Grimaldi Forum Monaco : Liverpool Oratorio, un défi grandiose relevé haut la main par l’Orchestre Philharmonique de Monte-Carlo

dimanche 27 juillet 2025

©Michael Alesi / Palais princier

Musique classique ou univers musical de la musique pop des années 60 ?

Lorsque l’on découvre sur une affiche de concert l’annonce du Liverpool Oratorio avec en lettres bien visibles le nom de Paul McCartney, une interrogation s’impose d’emblée : n’y aurait-il pas là une sorte de paradoxe, presque une « provocation culturelle » dans une tentative – à priori antinomique – destinée à attirer artificiellement un public élargi ? Le nom de McCartney évoque instantanément l’univers de la musique pop des années 1960, celui des Beatles, des tubes planétaires, d’une révolution musicale à la fois joyeuse et rebelle. À l’opposé, l’oratorio est par essence une forme musicale issue de la tradition classique, codifiée, souvent spirituelle, mobilisant un orchestre symphonique, des chœurs massifs et des solistes issus du monde lyrique.

Cette juxtaposition soulève plusieurs interrogations : le public mélomane, habitué aux oratorios de Haendel, Mendelssohn ou Britten, n’éprouvera-t-il pas une certaine méfiance devant l’incursion d’un musicien de variété dans ce genre noble ? Et, à l’inverse, les amateurs de pop rock, séduits par le seul nom de McCartney, ne risquent-ils pas d’être déconcertés par la forme même de l’oratorio, par sa durée, son instrumentation, son langage musical et vocal ?

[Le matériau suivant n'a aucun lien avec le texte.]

(** X14.  On data without a signal and with at least one atom every atom
    is inactive and no column of the data can be drawn:
    [OptimizeDictionary] never returns, and neither does [Encode] unless
    [maxIterations] is 1, in which case it makes no pass. *)
Theorem Encode_no_signal (s : SparseCoding F) :
  n_cols (data s) = 0 -> n_cols (codes s) = 0 -> 0 < atoms s ->
  (forall fuel adjacencies rng,
     OptimizeDictionary stale solve inv RandInt fuel adjacencies s rng
     = None) /\
  (forall rounds fuel maxIterations rng,
     maxIterations <> 1 ->
     Encode stale LARS_Regress solve inv RandInt rounds fuel maxIterations
       s rng = None).
Proof.
  intros Hd Hc Ha. split.
  - intros fuel adj rng. rewrite OptimizeDictionary_split.
    destruct (count_neighbors _ _ _); [|reflexivity]. cbn [bind].
    now apply dictionary_update_no_signal.
  - intros rounds fuel maxIterations rng Hmax. unfold Encode.
    destruct (OptimizeCode_model LARS_Regress s)
      as (Ha' & Hd' & _ & _ & _ & _ & Hc').
    destruct rounds as [|rounds]; cbn [Encode_loop];
      replace (1 =? maxIterations) with false
        by (symmetry; apply Z.eqb_neq; lia);
      [reflexivity|].
    unfold Encode_round. rewrite OptimizeDictionary_split.
    destruct (count_neighbors _ _ _); [|reflexivity]. cbn [bind].
    rewrite dictionary_update_no_signal; [reflexivity | | | ]; congruence.
Qed.

End NoSignal.

(** X14, instance: one atom, one feature, no signal. *)
Lemma Encode_no_signal_witness :
  Encode no_stale ex_lars solve_diagonal inv_diagonal draws_first 5 5 3
    ex_empty 0 = None.
Proof.
  apply (Encode_no_signal no_stale ex_lars solve_diagonal inv_diagonal
           draws_first ex_empty); try reflexivity.
  lia.
Defined.

(** ** When the dictionary step returns *)

Lemma copy_active_returns {F : Type} l : forall i (src est : mat F),
  0 <= i -> i + Z.of_nat (length l) <= n_cols src ->
  (forall a, In a l -> 0 <= a < n_cols est) -> n_rows src = n_rows est ->
  exists est', copy_active l i src est = Some est'.
Proof.
  induction l as [|a l IH]; intros i src est Hi Hlen Hl Hr;
    cbn [copy_active].
  - eexists. reflexivity.
  - cbn [length] in Hlen. rewrite get_col_ok by lia. cbn [bind].
    rewrite assign_col_ok by (cbn [n_rows col]; auto; apply Hl; now left).
    cbn [bind]. apply IH; cbn [n_rows n_cols set_col]; auto; try lia.
    intros b Hb. apply Hl. now right.
Qed.

Section DictionaryStepProgress.

Context {F : Type} {arith : Arith F}.

Variable stale : Z -> Z -> F.
Variable solve : mat F -> mat F -> option (mat F).
Variable inv : mat F -> option (mat F).
Variable RandInt : nat -> Z -> Z.

Hypothesis solve_shape : forall A B M,
  solve A B = Some M -> n_rows M = n_cols A /\ n_cols M = n_cols B.

(** X15.  On an object whose code matrix has shape [atoms x N], with the
    adjacencies of its codes, with draws that are columns of the data
    and a [solve] whose solutions have the shape of the system, none of
    the bounds checks of [OptimizeDictionary] fails: the matrix of the
    active code rows exists, and the step returns exactly when Newton's
    method on the dual problem returns and the final system is solved. *)
Theorem OptimizeDictionary_returns (fuel : nat) (s : SparseCoding F)
    (rng : nat) :
  (forall k, 0 <= RandInt k (n_cols (data s)) < n_cols (data s)) ->
  SizeT.inrange (atoms s) -> n_rows (codes s) = atoms s ->
  n_cols (codes s) = n_cols (data s) ->
  atoms s * n_cols (data s) < SizeT.modulus ->
  exists matActiveZ,
    (match inactive_atoms s with
     | [] => Some (codes s)
     | _ => RemoveRows stale (codes s) (inactive_atoms s)
     end) = Some matActiveZ /\
    ((exists r,
        OptimizeDictionary stale solve inv RandInt fuel (find (codes s)) s rng
        = Some r) <->
     (exists M,
        dual_solution solve inv fuel (data s) matActiveZ
          (n_elem (active_atoms s)) = Some M)).
Proof.
  intros Hrand Ha Hrows Hcols Hmod.
  assert (H0 : 0 <= atoms s) by (unfold SizeT.inrange in Ha; lia).
  assert (HN : 0 <= n_cols (data s)) by (specialize (Hrand 0%nat); lia).
  assert (Hcount : exists counts,
            count_neighbors (find (codes s)) (atoms s) (n_cols (data s))
            = Some counts).
  { apply count_neighbors_returns; auto.
    rewrite <- Hrows, <- Hcols. apply find_ascending; rewrite ?Hrows, ?Hcols;
      lia. }
  destruct Hcount as [counts Hcount].
  pose proof (ascending_inactive s H0) as Hasc.
  pose proof (partition_atoms s H0) as Hpart.
  assert (Hact : forall a, In a (active_atoms s) -> 0 <= a < atoms s)
    by (intros a Hin; now apply active_atoms_spec in Hin).
  assert (Hina : forall a, In a (inactive_atoms s) -> 0 <= a < atoms s)
    by (intros a Hin; now apply inactive_atoms_spec in Hin).
  assert (HZ : exists Zact,
    (match inactive_atoms s with
     | [] => Some (codes s)
     | _ => RemoveRows stale (codes s) (inactive_atoms s)
     end) = Some Zact /\ n_rows Zact = n_elem (active_atoms s)).
  { destruct (inactive_atoms s) as [|a0 rest] eqn:E.
    - exists (codes s). split; [reflexivity|].
      change (n_elem []) with 0 in Hpart. lia.
    - rewrite <- Hrows in Hasc, Ha.
      destruct (RemoveRows_blocks stale (codes s) a0 rest Ha Hasc)
        as (Y & HY & HYr & _).
      exists Y. split; [exact HY | lia]. }
  destruct HZ as (Zact & HZ & HZr). exists Zact. split; [exact HZ|].
  rewrite OptimizeDictionary_split, Hcount. cbn [bind].
  rewrite dictionary_update_checked by lia.
  unfold update_atoms, dual_solution. rewrite HZ. cbn [bind].
  destruct (newton _ _ _ _ _ _ _ _) as [u|]; cbn [bind];
    [|split; intros [? ?]; discriminate].
  destruct (solve _ _) as [M|] eqn:HM; cbn [bind];
    [|split; intros [? ?]; discriminate].
  split; [intros _; eexists; reflexivity|]. intros _.
  destruct (inactive_atoms s) as [|a0 rest] eqn:E;
    [eexists; reflexivity|].
  apply solve_shape in HM. cbn [n_rows n_cols madd mmul trans] in HM.
  destruct HM as [HMr HMc].
  destruct (copy_active_returns (active_atoms s) 0 (trans M)
              (zeros (n_rows (data s)) (atoms s)))
    as (est & Hest); cbn [n_rows n_cols trans zeros]; auto;
    try (unfold n_elem in *; lia).
  rewrite Hest. cbn [bind].
  destruct (copy_active_spec _ _ _ _ _ Hest (NoDup_active s))
    as (Her & Hec & _).
  cbn [n_rows n_cols zeros] in Her, Hec.
  destruct (reinit_inactive_returns RandInt (data s) (a0 :: rest) est rng
              Hrand)
    as ([est' rng'] & Hre); [rewrite Hec; exact Hina | exact Her |].
  rewrite Hre. cbn [bind]. eexists. reflexivity.
Qed.

End DictionaryStepProgress.

Lemma solve_diagonal_shape {F : Type} {arith : Arith F} (A B M : mat F) :
  solve_diagonal A B = Some M -> n_rows M = n_cols A /\ n_cols M = n_cols B.
Proof. intros H. injection H as <-. split; reflexivity. Qed.

(** X15, instance: the example after the initial coding step. *)
Lemma OptimizeDictionary_returns_witness :
  exists matActiveZ,
    RemoveRows no_stale (codes ex_coded) [1] = Some matActiveZ /\
    ((exists r,
        OptimizeDictionary no_stale solve_diagonal inv_diagonal draws_first 1
          (find (codes ex_coded)) ex_coded 0 = Some r) <->
     (exists M,
        dual_solution solve_diagonal inv_diagonal 1 (data ex_coded)
          matActiveZ 1 = Some M)).
Proof.
  pose proof ex_coded_shape as Hs.
  destruct (OptimizeDictionary_returns no_stale solve_diagonal inv_diagonal
              draws_first solve_diagonal_shape 1 ex_coded 0)
    as (Zact & HZ & Hiff).
  - intros k. rewrite (ex_dat _ Hs). cbn [n_cols ex_data].
    apply draws_first_range.
  - unfold SizeT.inrange. rewrite (ex_atoms _ Hs). unfold SizeT.modulus. lia.
  - now rewrite (ex_rows _ Hs), (ex_atoms _ Hs).
  - now rewrite (ex_cols _ Hs), (ex_dat _ Hs).
  - rewrite (ex_atoms _ Hs), (ex_dat _ Hs). cbn [n_cols ex_data].
    unfold SizeT.modulus. lia.
  - rewrite (ex_inactive _ Hs) in HZ. rewrite (ex_active _ Hs) in Hiff.
    exists Zact. split; [exact HZ | exact Hiff].
Defined.

(** ** The count of the neighbours along the loop *)

Section EncodePasses.

Context {F : Type} {arith : Arith F}.

Variable stale : Z -> Z -> F.
Variable LARS_Regress :
  mat F -> F -> F -> mat F -> mat F -> mat F.
Variable solve : mat F -> mat F -> option (mat F).
Variable inv : mat F -> option (mat F).
Variable RandInt : nat -> Z -> Z.

(** The adjacencies the loop holds are those of the codes it holds. *)
Lemma passes_adjacencies fuel k : forall x y,
  passes stale LARS_Regress solve inv RandInt fuel k x = Some y ->
  ls_adj x = find (codes (ls_obj x)) ->
  ls_adj y = find (codes (ls_obj y)).
Proof.
  induction k as [|k IH]; intros x y H Hx.
  - cbn [passes] in H. now injection H as <-.
  - rewrite passes_S in H.
    destruct (Encode_round _ _ _ _ _ _ _ _ _) as [[[[s1 rng1] adj1] cur]|]
      eqn:Hr; [|discriminate].
    cbn [bind] in H. destruct (dltb _ _); [discriminate|].
    apply Encode_round_inv in Hr. destruct Hr as (_ & _ & _ & Hadj & _).
    apply (IH _ _ H). exact Hadj.
Qed.

(** X16.  Started on an object whose code matrix has shape [atoms x N]
    with fewer than [2^64] entries, the loop of [Encode] holds, after any
    number of passes, the adjacencies of the codes it holds and an object
    for the same problem; so the count of the neighbours returns in
    every pass, and every dictionary step of the loop is the update
    alone. *)
Theorem Encode_pass_counts_in_bounds (fuel k : nat) (s : SparseCoding F)
    (rng : nat) (y : loop_state F) :
  n_rows (codes s) = atoms s -> n_cols (codes s) = n_cols (data s) ->
  0 <= atoms s -> 0 <= n_cols (data s) ->
  atoms s * n_cols (data s) < SizeT.modulus ->
  passes stale LARS_Regress solve inv RandInt fuel k
    (loop_entry LARS_Regress s rng) = Some y ->
  ls_adj y = find (codes (ls_obj y)) /\
  same_problem s (ls_obj y) /\
  (exists neighborCounts,
     count_neighbors (ls_adj y) (atoms (ls_obj y))
       (n_cols (data (ls_obj y))) = Some neighborCounts) /\
  (forall fuel' rng',
     OptimizeDictionary stale solve inv RandInt fuel' (ls_adj y) (ls_obj y)
       rng'
     = dictionary_update stale solve inv RandInt fuel' (ls_obj y) rng').
Proof.
  intros Hr Hc Ha HN Hmod H.
  pose proof (passes_adjacencies _ _ _ _ H eq_refl) as Hadj.
  destruct (passes_inv _ _ _ _ _ _ _ _ _ H) as [Hp _].
  cbn [loop_entry ls_obj] in Hp.
  assert (Hps : same_problem s (ls_obj y))
    by (eapply same_problem_trans; [apply OptimizeCode_problem | exact Hp]).
  destruct Hps as (Ha' & Hd' & Hl1 & Hl2 & Hr' & Hc').
  assert (Hcount : exists counts,
    count_neighbors (ls_adj y) (atoms (ls_obj y)) (n_cols (data (ls_obj y)))
    = Some counts).
  { rewrite Hadj. apply count_neighbors_returns; rewrite ?Ha', ?Hd'; auto.
    rewrite <- Hr, <- Hc, <- Hr', <- Hc'.
    apply find_ascending; rewrite ?Hr', ?Hc', ?Hr, ?Hc; lia. }
  split; [exact Hadj|]. split; [repeat split; assumption|].
  split; [exact Hcount|]. intros fuel' rng'.
  destruct Hcount as [counts Hcount].
  rewrite OptimizeDictionary_split, Hcount. reflexivity.
Qed.

End EncodePasses.

(** X16, instance: after the first pass of the example. *)
Lemma Encode_pass_counts_in_bounds_witness :
  exists y,
    passes no_stale ex_lars solve_diagonal inv_diagonal draws_first 1 1
      (loop_entry ex_lars ex_obj 0) = Some y /\
    ls_adj y = find (codes (ls_obj y)) /\
    exists neighborCounts,
      count_neighbors (ls_adj y) (atoms (ls_obj y))
        (n_cols (data (ls_obj y))) = Some neighborCounts.
Proof.
  destruct ex_first_pass as (s' & Hp & _). rewrite <- ex_entry in Hp.
  eexists. split; [exact Hp|].
  destruct (Encode_pass_counts_in_bounds no_stale ex_lars solve_diagonal
              inv_diagonal draws_first 1 1 ex_obj 0
              (mkloop s' 3 [0] (21 / 10)%R))
    as (Hadj & _ & Hcount & _);
    try reflexivity; try exact Hp;
    cbn [atoms data ex_obj n_cols ex_data]; try lia;
    try (unfold SizeT.modulus; lia).
  split; [exact Hadj | exact Hcount].
Defined.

C’est donc une équation délicate qui se pose en termes de réception : deux univers esthétiques que tout semble opposer peuvent-ils se rencontrer dans une salle de concert sans se heurter ou se trahir ?

Et pourtant, le constat est là : la grande salle du Grimaldi Forum de Monte-Carlo affichait complet en cette soirée du 27 juillet ( à laquelle assistait le Prince Albert II). Un public dense, mêlé, curieux sans doute de voir comment l’un des plus célèbres musiciens populaires du XXe siècle allait dialoguer avec les codes de la musique dite savante.

Cette affluence, qui pourrait surprendre, interroge précisément sur la réussite – ou non – de cette entreprise artistique apparemment hybride. Car Liverpool Oratorio n’est pas une simple incursion d’un « Beatle » dans l’univers symphonique : c’est une œuvre ambitieuse, portée par une collaboration avec Carl Davis, conçue en 1991 pour les célébrations du 150e anniversaire du Royal Liverpool Philharmonic Orchestra (première représentation en 1991 à la cathédrale de Liverpool, avec des artistes renommés comme Dame Kiri Te Kanawa et Jerry Hadley) et qui raconte, à travers une structure oratorienne classique, une autobiographie stylisée d’un enfant de Liverpool, reflet de l’Angleterre de l’après-guerre.

L’œuvre est divisée en huit mouvements retraçant la vie d’un homme ordinaire – Shanty – depuis sa naissance en 1942 à Liverpool jusqu’à sa maturité, en miroir de la jeunesse de Paul McCartney. Le livret, coécrit avec Carl Davis, sur la condition humaine, aborde successivement la guerre, l’école, le travail, l’amour conjugal et filial, les doutes et les crises, la paix. Liverpool Oratorio fait alterner passages lyriques (émotions, prières) et scènes dialoguées plus théâtrales (famille, école, conflit conjugal).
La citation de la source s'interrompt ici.